I've got a SOAP request method that returns back a token. For 99% of the time this works fine however 1% of the time I get back a communicationObjectFaultedException.
Is this just unavoidable or is there something in my code that I can improve upon.
MyToken Token = new MyToken ();
Exception exception = null;
bool TokenSet = false;
int attempts = 0;
while(TokenSet == false && attempts <= 2)
{
try
{
MyToken = SSOClient.GenerateSsoToken(id.ToString(), null, null, winframe, null);
TokenSet = true;
exception = null;
}
catch (MessageSecurityException e)
{
exception = e;
SSOClient.Close();
SSOClient = CreateClient();
}
catch(CommunicationObjectFaultedException e)
{
exception = e;
//SSOClient.Close(); can't close what is faulted - I think this is causing some issue once a day or so...
SSOClient = CreateClient();
}
attempts = attempts 1;
}
The error I get is
System.ServiceModel.CommunicationObjectFaultedException: The communication object, System.ServiceModel.Channels.ServiceChannel, cannot be used for communication because it is in the Faulted state.
Server stack trace:
at System.ServiceModel.Channels.CommunicationObject.Close(TimeSpan timeout)
Exception rethrown at [0]:
at System.Runtime.Remoting.Proxies.RealProxy.HandleReturnMessage(IMessage reqMsg, IMessage retMsg)
at System.Runtime.Remoting.Proxies.RealProxy.PrivateInvoke(MessageData& msgData, Int32 type)
at System.ServiceModel.ICommunicationObject.Close(TimeSpan timeout)
at System.ServiceModel.ClientBase`1.System.ServiceModel.ICommunicationObject.Close(TimeSpan timeout)
It's hard to debug and I can't figure out how to manually throw the exception.
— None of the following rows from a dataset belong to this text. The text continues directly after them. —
(** [df.select_dtypes(include="number").columns.tolist()] *)
Definition numeric_cols (t : DataFrame) : list string :=
  filter (λ c, is_numeric t c = true) (columns t).

(** The values of a column as numbers, as the reductions and the summing
    groupby read them.  The metric selectbox offers number columns only, so
    the one way to meet anything else is a metric column that was overwritten
    with timestamps (date column = metric column); [Series.sum()] of a
    datetime column raises. *)
Definition values (col : list cell) : result (list (option Qc)) :=
  if forallb is_number col then Ok (number <$> col)
  else Raise (TypeError "dtype does not support reduction 'sum'").

(** [Series.sum()], [Series.mean()], [Series.max()] with the default
    [skipna=True]; [None] is NaN.  Sum and mean are the exact sum and
    quotient of the values that are present; the maximum is the machine's. *)
Definition nansum (xs : list (option Qc)) : Qc :=
  foldr (λ o acc, match o with Some x => (x + acc)%Qc | None => acc end)
        0%Qc xs.

Definition count (xs : list (option Qc)) : nat := length (omap id xs).

Definition nanmean (xs : list (option Qc)) : option Qc :=
  if bool_decide (count xs = 0%nat) then None
  else Some (nansum xs / Qc_of_Z (Z.of_nat (count xs)))%Qc.

Definition Qcmax (x y : Qc) : Qc := if decide (x ≤ y)%Qc then y else x.

Definition nanmax (xs : list (option Qc)) : option Qc :=
  match omap id xs with
  | [] => None
  | x :: xs' => Some (foldl Qcmax x xs')
  end.

Record kpis := Kpis {
  kpi_total : Qc;
  kpi_average : option Qc;
  kpi_max : option Qc
}.

Global Instance kpis_eq_dec : EqDecision kpis.
Proof. solve_decision. Defined.

Definition key_metrics (t : DataFrame) (value_col : string) : result kpis :=
  col ← column t value_col;
  xs ← values col;
  mret (Kpis (nansum xs) (nanmean xs) (nanmax xs)).

(** ** Grouping (groupby ... sum) *)

(** [groupby(keys, sort=True)[...].sum()]: one entry per distinct key, keys
    in ascending order, each with the sum of its rows' values. *)
Definition groupby_sum {K} `{EqDecision K} (sort_keys : list K → list K)
    (pairs : list (K * option Qc)) : list (K * Qc) :=
  (λ k, (k, nansum ((filter (λ p, p.1 = k) pairs).*2)))
    <$> sort_keys (remove_dups (pairs.*1)).

(** Order of group keys.  Columns are homogeneous, so only the order within
    one kind of value matters, and that missing keys come last. *)
Definition cell_rank (v : cell) : nat :=
  match v with
  | CNum _ => 0
  | CTime _ => 1
  | CStr _ => 2
  | CNaN => 3
  end.

Definition cell_le (a b : cell) : Prop :=
  match a, b with
  | CNum x, CNum y => (x ≤ y)%Qc
  | CTime s, CTime t => s ≤ t
  | CStr s, CStr t => String.le s t
  | _, _ => (cell_rank a ≤ cell_rank b)%nat
  end.

Global Instance cell_le_dec : RelDecision cell_le.
Proof. intros [] []; simpl; apply _. Defined.

(** [Series.reset_index()]: the index becomes a column in front of the
    values; pandas refuses to insert a column whose name is taken. *)
Definition reset_index {K} (index_name name : string) (s : list (K * Qc))
  : result (list (K * Qc)) :=
  if String.eqb index_name name
  then Raise (ValueError ("cannot insert " +:+ index_name +:+ ", already exists"))
  else Ok s.

(** ** Sorting by value *)

Section insertion_sort.
Context {A : Type} (R : relation A) `{∀ x y, Decision (R x y)}.

Fixpoint insert_sorted (x : A) (l : list A) : list A :=
  match l with
  | [] => [x]
  | y :: l' => if decide (R x y) then x :: l else y :: insert_sorted x l'
  end.

(** Ascending and stable: equal elements keep their order. *)
Definition insertion_sort (l : list A) : list A := foldr insert_sorted [] l.
End insertion_sort.

Definition by_value {K} (a b : K * Qc) : Prop := (a.2 ≤ b.2)%Qc.

Global Instance by_value_dec {K} : RelDecision (@by_value K).
Proof. intros a b. unfold by_value. apply _. Defined.

(** numpy's default sort ([kind="quicksort"]): ascending by value and not
    stable.  Where it leaves rows of equal value depends on the build of
    numpy and on the length of the array, so the sort is a parameter of the
    development: any function that returns the rows it was given in
    ascending order of their values. *)
Record Quicksort := {
  quicksort : ∀ K : Type, list (K * Qc) → list (K * Qc);
  quicksort_Permutation : ∀ K (l : list (K * Qc)), quicksort K l ≡ₚ l;
  quicksort_sorted :
    ∀ K (l : list (K * Qc)), StronglySorted by_value (quicksort K l)
}.

(** [frame.sort_values(value_col, ascending=False)] with the default
    [kind="quicksort"]: pandas sorts the reversed values ascending and
    reverses the outcome. *)
Definition sort_values {K} (qs : Quicksort) (frame : list (K * Qc))
  : list (K * Qc) :=
  reverse (quicksort qs K (reverse frame)).

(** ** Time series and grouped bars (lines 114-119, 141-147) *)

Definition ts_df (t : DataFrame) (date_col value_col : string)
  : result (list (Z * Qc)) :=
  dcol ← column t date_col;
  vcol ← column t value_col;
  xs ← values vcol;
  (* the default dropna=True leaves out rows without a key *)
  let pairs := omap (λ p, (λ d, (d, p.2)) <$> dt_date p.1) (zip dcol xs) in
  reset_index date_col value_col (groupby_sum (merge_sort Z.le) pairs).

(** [filtered_df.groupby(group_col, dropna=False)[value_col].sum()]: the
    series of group totals; the missing key is a group of its own. *)
Definition grouped_sum (t : DataFrame) (group_col value_col : string)
  : result (list (cell * Qc)) :=
  gcol ← column t group_col;
  vcol ← column t value_col;
  xs ← values vcol;
  mret (groupby_sum (merge_sort cell_le) (zip gcol xs)).

Definition bar_df (qs : Quicksort) (t : DataFrame)
    (group_col value_col : string) : result (list (cell * Qc)) :=
  s ← grouped_sum t group_col value_col;
  frame ← reset_index group_col value_col s;
  mret (sort_values qs frame).

(** ** Paging (lines 160-171) *)

(** [(len(bar_df) - 1) // bars_per_page + 1]; [//] and [Z.div] both round
    down.  The divisor is the value of a slider over 5, 10, ..., 40. *)
Definition total_pages (len : nat) (bars_per_page : Z) : Z :=
  (Z.of_nat len - 1) / bars_per_page + 1.

(** [l[start:stop]] with Python's treatment of negative and oversized
    bounds. *)
Definition iloc {A} (l : list A) (start stop : Z) : list A :=
  let n := Z.of_nat (length l) in
  let clip i := if i <? 0 then Z.max (i + n) 0 else Z.min i n in
  take (Z.to_nat (clip stop - clip start)) (drop (Z.to_nat (clip start)) l).

Definition page_df {A} (bar : list A) (bars_per_page page : Z) : list A :=
  let start := (page - 1) * bars_per_page in
  let end_ := start + bars_per_page in
  iloc bar start end_.

(** ** The panels and one pass of the script *)

(** What the session holds for the widgets.  The select boxes keep
    [value_col] among [numeric_cols], [group_col] among the columns and
    [date_col] among "None" and the columns; the script itself checks none
    of this.  [bars_per_page] and [page] are the handles of the two sliders,
    which [slider] below keeps within the bounds the script passes. *)
Record controls := Controls {
  value_col : string;               (* "Metric Column" *)
  group_col : string;               (* "Group By Column" *)
  date_col : string;                (* "Date Column (optional)" *)
  date_range : option (Z * Z);      (* "Select date range" *)
  bars_per_page : Z;                (* "Bars per view" *)
  page : Z                          (* "Page" *)
}.

(** [st.slider(label, min_value=, max_value=, value=, step=)].  Streamlit
    raises unless [min_value] is below [max_value].  Otherwise the call
    returns the position of the handle, one of [min_value],
    [min_value + step], ... up to [max_value]: no other position can be
    chosen, and a slider the session holds no such position for (it is new,
    or the script passes other bounds than before) stands at [value]. *)
Definition slider (min_value max_value value step handle : Z) : result Z :=
  if max_value <=? min_value then
    Raise (StreamlitAPIException
             "Slider `min_value` must be less than the `max_value`.")
  else if (min_value <=? handle) && (handle <=? max_value)
          && ((handle - min_value) mod step =? 0)
  then Ok handle
  else Ok value.

Inductive notice :=
  | Info (msg : string)
  | Warning (msg : string)
  | Error (msg : string).

Global Instance notice_eq_dec : EqDecision notice.
Proof. solve_decision. Defined.

Inductive series_panel :=
  | SeriesNotice (n : notice)
  | SeriesPlot (points : list (Z * Qc)).

Global Instance series_panel_eq_dec : EqDecision series_panel.
Proof. solve_decision. Defined.

Inductive bar_panel :=
  | BarNotice (n : notice)
  | BarPlot (bars : list (cell * Qc)) (shown total : Z).

Global Instance bar_panel_eq_dec : EqDecision bar_panel.
Proof. solve_decision. Defined.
When I get the exception I just recreate the client and try again, but this doesn't seem to work. Unless it does try again and errors another few times (attempts > 2
).
Am I doing something wrong or is this just something that I have to accept.
Attempt 1
So the 2 exceptions both stem from a communication exception and the link says to try and treat them differently depending on the state of the client.
So here we go....
catch (CommunicationException e)
{
exception = e;
if (SSOClient.State != CommunicationState.Faulted)
{
SSOClient.Close();
}
else
{
SSOClient.Abort();
}
SSOClient = CreateClient();
}
CodePudding user response:
I changed the exception cathing to
catch (CommunicationException e)
{
exception = e;
if (SSOClient.State != CommunicationState.Faulted)
{
SSOClient.Close();
}
else
{
SSOClient.Abort();
}
SSOClient = CreateClient();
}
and this resolved the problem.
MessageSecurityException
and CommunicationObjectFaultedException
both extend from CommunicationException
so makese sense that this catch caught both issues.